The consultation is a response to the increasing tendency for designers to file Community Registered designs rather than national UK ones. The application fees were already low, making the newly proposed fees (which are a fraction of the existing fees) an absolute bargain. The new fees will only apply to applications made online, and it is the first time that they have been reviewed since 2006. The proposed fees are summarised below.
Overall, these changes are great news for designers who wish to have stronger protection in the UK. The new fee regime will allow designers to consider whether any particular parts of the article they have designed should be registered as a separate design. If this is done carefully to ensure the right is still valid, this could give registered designs a potent new force.
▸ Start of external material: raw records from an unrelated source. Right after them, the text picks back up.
(* ===== verification/BootTheorems.v ===== *)
(** * Theorems about setup()

    The unhealthy-boot safety net over a sequence of boots, and the state in
    which setup() hands the device to the loop. *)

From coqutil Require Import Datatypes.RecordSetters.
From S2P Require Import Prelude Config Arduino Crc32 Records Storage DualSlot Parse Sensors Boot Store Totalizer QueueData Queue QueueSpec QueueRefine QueueBoot QueueTheorems OtaPolicy Telemetry Net Sync SyncTheorems Ota OtaTheorems Diagnostics LocalApi LanTheorems WifiProvision Provision ConsoleTheorems Main MainInv FlashAgree.
Import St EventQueue DoubleBraceUpdate Main StoreSpec.

(** ** The boot trial *)

Section trial.
Context {N : Type} `{PreferencesLaws N}.
Variable bd : Build.

(** What one boot with reset cause [rr] does to the flash before anything can
    crash it, and whether it asks for the previous image. *)
Definition boot_once (n : N) (rr : Z) : N := count_reset rr (boot_trial (St.begin bd n).2).2.
Definition asks_rollback (n : N) : bool := (boot_trial (St.begin bd n).2).1.
Definition boots (rrs : list Z) (n : N) : N := fold_left boot_once rrs n.

Definition on_trial (n : N) : bool :=
  isBootOnTrial (lastConfirmedFwVersion n) (lastConfirmedSecurityVersion n)
    FW_VERSION (u32 FW_SECURITY_VERSION).

Lemma begin_security n :
  pref_writable n ->
  observe_security (St.begin bd n).2 = observe_security n /\ pref_writable (St.begin bd n).2.
Proof.
  intros Hw. unfold St.begin. destruct (negb (pref_isKey NVS_NS NVS_KEY_SEEDED n)); cbn [snd];
    (split; [observe_solve|unfold p_put; nvs_ok]).
Qed.

(** Booting keeps the key of a device that has one. *)
Lemma begin_key n :
  pref_writable n ->
  apiKey (St.begin bd n).2 =
  (if pref_isKey NVS_NS NVS_KEY_SEEDED n then apiKey n else DEFAULT_API_KEY).
Proof.
  intros Hw. unfold St.begin. destruct (pref_isKey NVS_NS NVS_KEY_SEEDED n); cbn [negb snd];
    unfold apiKey, p_get, p_put; nvs_solve; reflexivity.
Qed.

Lemma boot_once_key n rr : pref_writable n -> apiKey (boot_once n rr) = apiKey (St.begin bd n).2.
Proof.
  intros Hw. destruct (begin_security n Hw) as [_ Hw1]. unfold boot_once.
  set (n1 := (St.begin bd n).2) in *. clearbody n1. unfold boot_trial.
  assert (Ht : forall m : N, pref_writable m -> apiKey (count_reset rr m) = apiKey m).
  { intros m Hm. unfold count_reset, incrementWatchdogResetCount, incrementBrownoutResetCount,
      incrementCrashResetStreak, apiKey, p_get, p_put.
    destruct (is_wdt rr); [|destruct (rr =? ESP_RST_BROWNOUT); [|destruct (rr =? ESP_RST_PANIC)]];
      nvs_solve; reflexivity. }
  destruct (isBootOnTrial _ _ _ _); cbn [snd]; [|by apply Ht].
  assert (Hw2 : pref_writable (incrementUnhealthyBootStreak n1))
    by (unfold incrementUnhealthyBootStreak, s_put; nvs_ok).
  rewrite Ht by done. unfold incrementUnhealthyBootStreak, apiKey, p_get, s_put, s_get. nvs_solve. reflexivity.
Qed.

Lemma count_reset_security rr n :
  pref_writable n ->
  observe_security (count_reset rr n) = observe_security n /\ pref_writable (count_reset rr n).
Proof.
  intros Hw. unfold count_reset. destruct (is_wdt rr); [|destruct (rr =? ESP_RST_BROWNOUT);
    [|destruct (rr =? ESP_RST_PANIC)]]; (split; [try done; observe_solve|]); try done;
    unfold incrementCrashResetStreak, incrementWatchdogResetCount, incrementBrownoutResetCount, p_put; nvs_ok.
Qed.

Lemma trial_security n :
  pref_writable n ->
  let '(rb, n') := boot_trial n in
  let s := u32 (unhealthyBootStreak n + 1) in
  pref_writable n' /\ rb = on_trial n && (UNHEALTHY_BOOT_STREAK_LIMIT <=? s) /\
  observe_security n' = if on_trial n then <[3%nat := OZ s]> (observe_security n) else observe_security n.
Proof.
  intros Hw. unfold boot_trial. fold (on_trial n). destruct (on_trial n); [|done].
  assert (E : observe_security (incrementUnhealthyBootStreak n)
    = <[3%nat := OZ (u32 (unhealthyBootStreak n + 1))]> (observe_security n)) by observe_solve.
  split_and!; [unfold incrementUnhealthyBootStreak, s_put; nvs_ok| |exact E].
  pose proof (f_equal (lookup 3%nat) E) as E3. cbn in E3. injection E3 as ->. done.
Qed.

Lemma security_reads n n' :
  observe_security n' = observe_security n ->
  on_trial n' = on_trial n /\ unhealthyBootStreak n' = unhealthyBootStreak n.
Proof. intros [= _ E1 E2 E3]. unfold on_trial. by rewrite E1, E2, E3. Qed.

Lemma boot_once_spec n rr :
  pref_writable n ->
  let s := u32 (unhealthyBootStreak n + 1) in
  pref_writable (boot_once n rr) /\
  asks_rollback n = on_trial n && (UNHEALTHY_BOOT_STREAK_LIMIT <=? s) /\
  on_trial (boot_once n rr) = on_trial n /\
  unhealthyBootStreak (boot_once n rr) = if on_trial n then s else unhealthyBootStreak n.
Proof.
  intros Hw. unfold boot_once, asks_rollback.
  destruct (begin_security n Hw) as [E1 Hw1]. destruct (security_reads _ _ E1) as [Et1 Es1].
  pose proof (trial_security _ Hw1) as Ht.
  destruct (boot_trial (St.begin bd n).2) as [rb n2]. cbn [fst snd]. destruct Ht as (Hw2 & Erb & E2).
  destruct (count_reset_security rr n2 Hw2) as [E3 Hw3]. destruct (security_reads _ _ E3) as [-> ->].
  rewrite Et1, Es1 in Erb, E2. split_and!; [done|exact Erb| |]; destruct (on_trial n) eqn:Eo.
  - injection E2 as _ E1' E2' _. rewrite <- Et1. unfold on_trial. by rewrite E1', E2'.
  - rewrite <- Et1. by apply security_reads.
  - by injection E2.
  - rewrite <- Es1. by apply security_reads.
Qed.

Lemma boots_spec rrs n :
  pref_writable n ->
  (on_trial n = true ->
   0 <= unhealthyBootStreak n /\ unhealthyBootStreak n + Z.of_nat (length rrs) < 2 ^ 32) ->
  pref_writable (boots rrs n) /\ on_trial (boots rrs n) = on_trial n /\
  unhealthyBootStreak (boots rrs n) =
    unhealthyBootStreak n + (if on_trial n then Z.of_nat (length rrs) else 0).
Proof.
  revert n. induction rrs as [|rr rrs IH]; intros n Hw Hlen; cbn [boots fold_left length] in *.
  { split_and!; [done|done|]. destruct (on_trial n); simpl; lia. }
  destruct (boot_once_spec n rr Hw) as (Hw1 & _ & Eo & Es).
  destruct (IH (boot_once n rr) Hw1) as (Hw2 & Eo2 & Es2).
  { rewrite Eo, Es. intros E. rewrite E. specialize (Hlen E). rewrite u32_small by lia. lia. }
  fold (boots rrs (boot_once n rr)). rewrite Eo2, Es2, Eo, Es. split_and!; [done|done|].
  destruct (on_trial n); [|lia]. specialize (Hlen eq_refl). rewrite u32_small by lia. lia.
Qed.

(** C18: the app-level rollback.  While no boot of an image is ever confirmed
    healthy, the k-th boot leaves the streak at k and asks the bootloader for
    the previous image exactly from the third on, whatever resets it; the
    security settings are not touched otherwise.  Once the running image is
    recorded as healthy, no later boot of it is on trial or asks again, and
    its crashes do not bring the streak back. *)
Theorem unconfirmed_boots_roll_back rrs (n : N) :
  pref_writable n -> unhealthyBootStreak n = 0 -> Z.of_nat (length rrs) + 1 < 2 ^ 32 ->
  on_trial n = true ->
  unhealthyBootStreak (boots rrs n) = Z.of_nat (length rrs) /\
  asks_rollback (boots rrs n) = (3 <=? Z.of_nat (length rrs) + 1) /\
  forall rrs',
    let m := boots rrs' (recordHealthyBoot FW_VERSION (u32 FW_SECURITY_VERSION) (boots rrs n)) in
    asks_rollback m = false /\ unhealthyBootStreak m = 0.
Proof.
  intros Hw Hs Hlen Hon.
  destruct (boots_spec rrs n Hw) as (Hw1 & Eo1 & Es1); [intros _; lia|]. rewrite Hon, Hs in *.
  split; [done|]. split.
  { destruct (boot_once_spec (boots rrs n) 0 Hw1) as (_ & -> & _).
    rewrite Eo1, Es1, u32_small by lia. done. }
  intros rrs' m. subst m.
  destruct (confirmed_store FW_VERSION (u32 FW_SECURITY_VERSION) (boots rrs n) Hw1)
    as (_ & Ev & Ez & Est & Hw2).
  set (n1 := recordHealthyBoot _ _ _) in *. clearbody n1.
  assert (Eo : on_trial n1 = false)
    by (unfold on_trial, isBootOnTrial; by rewrite Ev, Ez, String.eqb_refl, Z.eqb_refl).
  destruct (boots_spec rrs' n1 Hw2) as (Hw3 & Eo3 & Es3); [congruence|]. rewrite Eo in *.
  destruct (boot_once_spec (boots rrs' n1) 0 Hw3) as (_ & -> & _). rewrite Eo3, Es3. split; [done|lia].
Qed.
End trial.

(** ** What setup() hands over *)

Section resume.
Context {N HW Disk U : Type} `{Preferences N} `{Pcnt HW} `{LittleFSLaws Disk}
  `{SB : StorageBackend Disk} {SBL : StorageBackendLaws Disk} `{Updater U}.
Variable C : Crypto.
Variable ftoa : f32 -> nat -> string.
Variable toInt : string -> Z.
Variable bd : Build.
Variable mac : Z.

#[local] Abbreviation Device := (Device N HW Disk U).

(** The totalizer, the queue's cursor and the files as a boot finds them. *)
Definition found (bid : Z) (d : Disk) (h : HW) : EventQueue * Tot.Totalizer * Disk :=
  let '(t, d, _) := Tot.begin bd bid Tot.new_totalizer d h in
  (with_ack (recovered_ack d) (with_tot true new_queue), t, d).

(** A flash whose power failed at most between a row and its checkpoint. *)
Record flash_ok (bid : Z) (d : Disk) (h : HW) : Prop := {
  fo_queue : let '(q, t, d) := found bid d h in QInv q t d;
  fo_names : let '(_, _, d) := found bid d h in names_ok d;
  fo_segment : let '(_, t, _) := found bid d h in Tot.queueOffsetSegment t + 1 < 2 ^ 32;
  fo_seq : let '(q, t, _) := found bid d h in 0 <= Tot.lastSeq t;
  fo_ordered : let '(q, t, d) := found bid d h in ordered (unacked q t d);
  fo_rows : let '(q, t, d) := found bid d h in
    Forall (fun r => r_seq r <= Z.max (Tot.lastSeq t) (ackedSeq q) + 1) (unacked q t d);
}.

(** Nobody types while setup() waits for the station. *)
Definition unattended (e : BootEnv) : Prop := Forall (fun p => sp_serial p = EmptyString) (be_sta e).

Lemma console_idle (dv : Device) :
  console_service C ftoa toInt bd mac EmptyString dv = (dv, Console.Go).
Proof. unfold console_service. cbn. by destruct dv. Qed.

Lemma sta_wait_untouched start polls (dv : Device) r :
  Forall (fun p => sp_serial p = EmptyString) polls ->
  sta_wait C ftoa toInt bd mac start polls dv = Some r ->
  untouched dv r.1 /\ keeps 0 dv r.1 /\ api_ r.1 = api_ dv /\ portal_ r.1 = portal_ dv.
Proof.
  intros Hp. revert dv. induction Hp as [|p polls Hp _ IH]; intros dv; cbn [sta_wait]; [done|].
  destruct (_ && _); cycle 1.
  { intros [= <-]. split_and!; [done|by apply keeps_same|done..]. }
  rewrite Hp, console_idle. intros Hr.
  pose proof (wifi_untouched (sp_wifi_connected p) (sp_wifi_now p) (sp_rnd p) dv) as Hu.
  pose proof (wifi_keeps (sp_wifi_connected p) (sp_wifi_now p) (sp_rnd p) dv) as Hk.
  destruct (IH _ Hr) as (Hu' & Hk' & -> & ->).
  split_and!; [by etransitivity|exact (keeps_trans 0 0 _ _ _ Hk Hk')| |];
    unfold wifi_service; by destruct (Sync.wifiService _ _ _ _ _) as [[? ?] ?].
Qed.

Lemma recovered_sys st n h d u g e :
  is_u32 (bootId st) -> flash_ok (bootId st) d h ->
  let '(q, t, d1) := found (bootId st) d h in
  let dv := recovered (N := N) (U := U) bd st n h d u g e in
  sys_inv 1 dv /\ backlog dv = unacked q t d1 /\
  seq_ dv = Z.max (Tot.lastSeq t) (ackedSeq q) /\ acked_upto dv = ackedSeq q /\
  Tot.lastSeq (o_tot (x_ dv)) = Tot.lastSeq t /\
  pendingCount (o_queue (x_ dv)) = u32 (Z.of_nat (length (backlog dv))).
Proof.
  intros Hb [Hq Hn Hs Hz Ho Hr]. unfold recovered, found in *.
  destruct (Tot.begin bd (bootId st) Tot.new_totalizer d h) as [[t d1] h1].
  pose proof (begin_outcome tot_files new_queue t d1 Hq Hs Hn) as Hbeg.
  destruct (begin true new_queue t d1) as [[q' t'] d2].
  destruct Hbeg as (-> & HI & Eack & _ & Eu & Hc & _).
  assert (Eseq : resumeSeqFloor (Tot.lastSeq t) (ackedSeq q')
    = Z.max (Tot.lastSeq t) (ackedSeq q')) by (unfold resumeSeqFloor; case_match; bool_prop; lia).
  assert (Ea : ackedSeq q' = ackedSeq (with_ack (recovered_ack d1) (with_tot true new_queue)))
    by (unfold ackedSeq; by rewrite Eack).
  cbv zeta. match goal with |- sys_inv 1 ?x /\ _ => set (dv := x) end.
  assert (Ebl : backlog dv = unacked q' t d2) by done.
  assert (Es : seq_ dv = Z.max (Tot.lastSeq t) (ackedSeq q')) by exact Eseq.
  assert (Eq : acked_upto dv = ackedSeq q') by done.
  rewrite <- Eu in Ho, Hr. rewrite <- Ea in Hr. rewrite Es, Eq, Ebl, Ea.
  split_and!; try done.
  split; rewrite ?Ebl, ?Es, ?Eq; try done; try lia. split; [simpl; lia|done].
Qed.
As those who have heard me speak about designs recently will know, despite their effectiveness as a pre-litigation enforcement tool, registered designs often fare less well than unregistered designs at trial. This is partly due to the fact that the claimant is able to carve up its product into a series of unregistered designs prior to issue of proceedings, whereas registered designs have to be taken as a whole. If the IP owner is able to carve the product up into multiple notable features cheaply, as the new system will offer, this is something every designer - big or small - should consider.
The downside of this new approach is that it may well flood the register with invalid designs (as they are not substantively examined before grant), so potential defendants may well look even more critically at the rights being asserted.
Old fee | Proposed new fee | |
---|---|---|
Application containing only one design | £60 | £50 |
Application containing up to 10 designs | £420 | £70 |
Application containing up to 20 designs | £820 | £90 |
Every 10 additional designs in same application | £400 | £20 |
Application containing up to 100 designs | £4,020 | £250 |
Old fee | Proposed new fee | |
---|---|---|
First renewal fee (at end of year 5) | £130 | £70 |
Second renewal fee (at end of year 10) | £210 | £90 |
Third renewal fee (at end of year 15) | £310 | £110 |
Final renewal fee (at end of year 20) | £450 | £140 |
Total renewal fees for 25 years of right | £1,100 | £410 |
Some other fees are changing too, including the fee for applying for a declaration of invalidity at the registry. The fees to apply for deferred publication will not be changing.
The consultation can be found here and submissions must be made by 29 January 2016.